[EXERCISE DETAILS]:
The expected output is every entry, repeated exactly.

[Records from a data collection]:
···

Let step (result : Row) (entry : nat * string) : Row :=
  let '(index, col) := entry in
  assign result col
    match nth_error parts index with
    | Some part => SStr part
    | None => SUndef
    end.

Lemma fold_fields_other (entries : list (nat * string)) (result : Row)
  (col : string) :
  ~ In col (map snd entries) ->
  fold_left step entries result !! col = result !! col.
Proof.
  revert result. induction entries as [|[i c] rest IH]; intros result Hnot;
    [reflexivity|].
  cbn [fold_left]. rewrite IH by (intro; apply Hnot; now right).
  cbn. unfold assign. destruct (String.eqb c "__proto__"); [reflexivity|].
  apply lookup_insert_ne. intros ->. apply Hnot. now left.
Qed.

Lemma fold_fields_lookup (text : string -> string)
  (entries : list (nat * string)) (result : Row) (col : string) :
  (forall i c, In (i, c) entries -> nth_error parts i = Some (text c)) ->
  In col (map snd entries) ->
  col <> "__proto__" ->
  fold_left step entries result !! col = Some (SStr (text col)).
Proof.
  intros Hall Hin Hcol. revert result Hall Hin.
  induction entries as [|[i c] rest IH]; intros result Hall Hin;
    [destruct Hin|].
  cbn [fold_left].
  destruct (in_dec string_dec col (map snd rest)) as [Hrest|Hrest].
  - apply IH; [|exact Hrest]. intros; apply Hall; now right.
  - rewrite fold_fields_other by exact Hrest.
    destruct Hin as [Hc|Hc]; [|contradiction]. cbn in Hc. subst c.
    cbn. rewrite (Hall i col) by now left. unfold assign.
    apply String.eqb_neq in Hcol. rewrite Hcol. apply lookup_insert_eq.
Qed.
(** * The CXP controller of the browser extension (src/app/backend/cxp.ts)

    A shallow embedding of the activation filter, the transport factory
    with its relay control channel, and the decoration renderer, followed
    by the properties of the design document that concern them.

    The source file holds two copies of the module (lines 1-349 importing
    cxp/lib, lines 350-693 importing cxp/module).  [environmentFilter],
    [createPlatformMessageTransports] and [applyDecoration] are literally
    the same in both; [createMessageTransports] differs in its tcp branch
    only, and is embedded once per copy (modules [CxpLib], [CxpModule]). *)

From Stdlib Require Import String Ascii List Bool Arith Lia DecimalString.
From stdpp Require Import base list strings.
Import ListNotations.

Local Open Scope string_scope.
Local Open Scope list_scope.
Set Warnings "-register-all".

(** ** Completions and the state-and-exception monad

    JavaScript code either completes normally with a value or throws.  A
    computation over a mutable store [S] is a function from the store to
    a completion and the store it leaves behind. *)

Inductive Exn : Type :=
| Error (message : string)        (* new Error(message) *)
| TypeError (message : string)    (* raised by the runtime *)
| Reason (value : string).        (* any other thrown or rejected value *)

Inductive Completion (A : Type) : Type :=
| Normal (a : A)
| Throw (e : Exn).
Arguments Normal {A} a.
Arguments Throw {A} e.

···

[EXERCISE OUTPUT]:
Let step (result : Row) (entry : nat * string) : Row :=
  let '(index, col) := entry in
  assign result col
    match nth_error parts index with
    | Some part => SStr part
    | None => SUndef
    end.

Lemma fold_fields_other (entries : list (nat * string)) (result : Row)
  (col : string) :
  ~ In col (map snd entries) ->
  fold_left step entries result !! col = result !! col.
Proof.
  revert result. induction entries as [|[i c] rest IH]; intros result Hnot;
    [reflexivity|].
  cbn [fold_left]. rewrite IH by (intro; apply Hnot; now right).
  cbn. unfold assign. destruct (String.eqb c "__proto__"); [reflexivity|].
  apply lookup_insert_ne. intros ->. apply Hnot. now left.
Qed.

Lemma fold_fields_lookup (text : string -> string)
  (entries : list (nat * string)) (result : Row) (col : string) :
  (forall i c, In (i, c) entries -> nth_error parts i = Some (text c)) ->
  In col (map snd entries) ->
  col <> "__proto__" ->
  fold_left step entries result !! col = Some (SStr (text col)).
Proof.
  intros Hall Hin Hcol. revert result Hall Hin.
  induction entries as [|[i c] rest IH]; intros result Hall Hin;
    [destruct Hin|].
  cbn [fold_left].
  destruct (in_dec string_dec col (map snd rest)) as [Hrest|Hrest].
  - apply IH; [|exact Hrest]. intros; apply Hall; now right.
  - rewrite fold_fields_other by exact Hrest.
    destruct Hin as [Hc|Hc]; [|contradiction]. cbn in Hc. subst c.
    cbn. rewrite (Hall i col) by now left. unfold assign.
    apply String.eqb_neq in Hcol. rewrite Hcol. apply lookup_insert_eq.
Qed.
(** * The CXP controller of the browser extension (src/app/backend/cxp.ts)

    A shallow embedding of the activation filter, the transport factory
    with its relay control channel, and the decoration renderer, followed
    by the properties of the design document that concern them.

    The source file holds two copies of the module (lines 1-349 importing
    cxp/lib, lines 350-693 importing cxp/module).  [environmentFilter],
    [createPlatformMessageTransports] and [applyDecoration] are literally
    the same in both; [createMessageTransports] differs in its tcp branch
    only, and is embedded once per copy (modules [CxpLib], [CxpModule]). *)

From Stdlib Require Import String Ascii List Bool Arith Lia DecimalString.
From stdpp Require Import base list strings.
Import ListNotations.

Local Open Scope string_scope.
Local Open Scope list_scope.
Set Warnings "-register-all".

(** ** Completions and the state-and-exception monad

    JavaScript code either completes normally with a value or throws.  A
    computation over a mutable store [S] is a function from the store to
    a completion and the store it leaves behind. *)

Inductive Exn : Type :=
| Error (message : string)        (* new Error(message) *)
| TypeError (message : string)    (* raised by the runtime *)
| Reason (value : string).        (* any other thrown or rejected value *)

Inductive Completion (A : Type) : Type :=
| Normal (a : A)
| Throw (e : Exn).
Arguments Normal {A} a.
Arguments Throw {A} e.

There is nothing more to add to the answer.